(** The switch over the type of an input or an output. *)
Definition wasm_type (way importName : bytes) (k : Kind) : error + cWasmerValueTag :=
  match k with
  | Int32 => inr cWasmI32
  | Int64 => inr cWasmI64
  | _ => inl (invalid_type way importName k)
  end.

Fixpoint wasm_inputs (importName : bytes) (ins : list Kind) : error + list cWasmerValueTag :=
  match ins with
  | [] => inr []
  | k :: rest =>
      match wasm_type (bs "input") importName k with
      | inl err => inl err
      | inr t =>
          match wasm_inputs importName rest with inl err => inl err | inr ts => inr (t :: ts) end
      end
  end.

Definition wasm_outputs (importName : bytes) (outs : list Kind) : error + list cWasmerValueTag :=
  match outs with
  | [] => inr []
  | [k] => match wasm_type (bs "output") importName k with inl err => inl err | inr t => inr [t] end
  | _ => inl (NewImportedFunctionError importName (bs "The `")
                (bs "` imported function must have at most one output value."))
  end.

Definition Append (importName : bytes) (importType : GoType) (pointer : Z) (i : Imports) : error + Imports :=
  match importType with
  | TOther k =>
      inl (NewImportedFunctionError importName (bs "Imported function `")
             (bs "` must be a function; given `" ++ Kind_String k ++ bs "`."))
  | TFunc [] _ =>
      inl (NewImportedFunctionError importName (bs "Imported function `")
             (bs "` must at least have one argument for the instance context."))
  | TFunc (context :: ins) outs =>
      match context with
      | UnsafePointer =>
          match wasm_inputs importName ins with
          | inl err => inl err
          | inr inputs =>
              match wasm_outputs importName outs with
              | inl err => inl err
              | inr outputs =>
                  let ns := currentNamespace i in
                  let namespaced := default ∅ (imports i !! ns) in
                  inr (mkImports
                    (<[ns := <[importName := mkImport importType pointer None inputs outputs ns]> namespaced]>
                       (imports i)) ns)
              end
          end
      | k =>
          inl (NewImportedFunctionError importName (bs "The instance context of the `")
                 (bs "` imported function must be of kind `unsafe.Pointer`; given `" ++ Kind_String k ++
                  bs "`; is it missing?"))
      end
  end.

Definition Close (i : Imports) : Act unit :=
  act_range (range (imports i)) (fun '(_, namespacedImports) =>
    act_range (range namespacedImports) (fun '(_, importFunction) =>
      match importedFunctionPointer importFunction with
      | None => mret tt
      | Some p => act_modify (cWasmerImportFuncDestroy p)
      end)).

(** *** Registering them ([instance_helpers.go], [SetImports]) *)

(** The variable of the loop is a copy of the entry: the pointer that is written to it does
    not reach the map. *)
Definition generate_import (importName : bytes) (importFunction : Import) :
    Act (cWasmerImportT cWasmerImportFuncT) :=
  p ← native (cWasmerImportFuncNew (cgoPointer importFunction) (wasmInputs importFunction)
                (wasmOutputs importFunction));
  let importFunction := mkImport (implementation importFunction) (cgoPointer importFunction) (Some p)
    (wasmInputs importFunction) (wasmOutputs importFunction) (namespace importFunction) in
  mret (mkcImport (namespace importFunction) importName p).

Fixpoint generate_all (l : list (bytes * Import)) : Act (list (cWasmerImportT cWasmerImportFuncT)) :=
  match l with
  | [] => mret []
  | (importName, importFunction) :: rest =>
      wasmImport ← generate_import importName importFunction;
      wasmImports ← generate_all rest;
      mret (wasmImport :: wasmImports)
  end.

(** Namespace after namespace. *)
Definition generateWasmerImports (i : Imports) : Act (list (cWasmerImportT cWasmerImportFuncT)) :=
  generate_all (mjoin (map (fun '(_, namespacedImports) => range namespacedImports) (range (imports i)))).

Definition SetImports (i : Imports) : Act (option error) :=
  wasmImports ← generateWasmerImports i;
  result ← native (cWasmerCacheImportObjectFromImports wasmImports);
  if (result : bool) then mret None
  else err ← newWrappedError ErrFailedCacheImports; mret (Some err).

End Imports.

(** ** What the bindings promise *)

Section Values.

Lemma I32_roundtrip v : is_s32 v -> ToI32 (I32 v) = v.
Proof. intros. unfold ToI32, I32. cbn. word_lia. Qed.

Lemma I64_roundtrip v : is_s64 v -> ToI64 (I64 v) = v.
Proof. intros. unfold ToI64, I64. cbn. word_lia. Qed.

Lemma u32_s32 z : u32 (s32 z) = u32 z.
Proof. word_lia. Qed.

Lemma u64_s64 z : u64 (s64 z) = u64 z.
Proof. word_lia. Qed.

(** The number that an argument of Go is where the engine expects type [t]: every integer
    that fits, but also [int] and [uint], which may not; no [uint32] for [cWasmI32]. *)
Definition accepted (t : cWasmerValueTag) (a : any) : option Z :=
  match a, t with
  | (int8 z | uint8 z | int16 z | uint16 z | int32 z | int z | uint z), (cWasmI32 | cWasmI64) => Some z
  | (uint32 z | int64 z), cWasmI64 => Some z
  | AValue (mkValue v TypeI32), cWasmI32 => Some v
  | AValue (mkValue v TypeI64), cWasmI64 => Some v
  | _, _ => None
  end.

(** The engine is given that number modulo the width of the type. *)
Definition encode (t : cWasmerValueTag) (a : any) : option cWasmerValueT :=
  (fun z => mkcValue t (match t with cWasmI32 => u32 z | _ => u64 z end)) <$> accepted t a.

Definition encodes (t : cWasmerValueTag) (a : any) (w : cWasmerValueT) : Prop := encode t a = Some w.

End Values.

Section Calls.
Context `{Lib : WasmerLib}.

Lemma write_input_exact index t a name :
  match t with
  | cWasmI32 => writeInt32ToWasmInputs index a name
  | cWasmI64 => writeInt64ToWasmInputs index a name
  | cWasmOther => inl (NewExportedFunctionError name
                    (bs "Invalid arguments type when calling the `%s` exported function."))
  end = match encode t a with
        | Some w => inr w
        | None => inl match t with
                      | cWasmI32 => cannot_cast name index (bs "i32")
                      | cWasmI64 => cannot_cast name index (bs "i64")
                      | cWasmOther => NewExportedFunctionError name
                          (bs "Invalid arguments type when calling the `%s` exported function.")
                      end
        end.
Proof.
  unfold encode, writeInt32ToWasmInputs, writeInt64ToWasmInputs, GetType, ToI32, ToI64.
  destruct t, a as [z|z|z|z|z|z|z|z|z|z|[v []]|]; cbn; rewrite ?u32_s32, ?u64_s64; done.
Qed.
◆ ◆ ◆ ◆ ◆
### Description of the task:
Determine how many lines of this listing have the word "outs" in them, and reply with that number alone.

### Task result:
4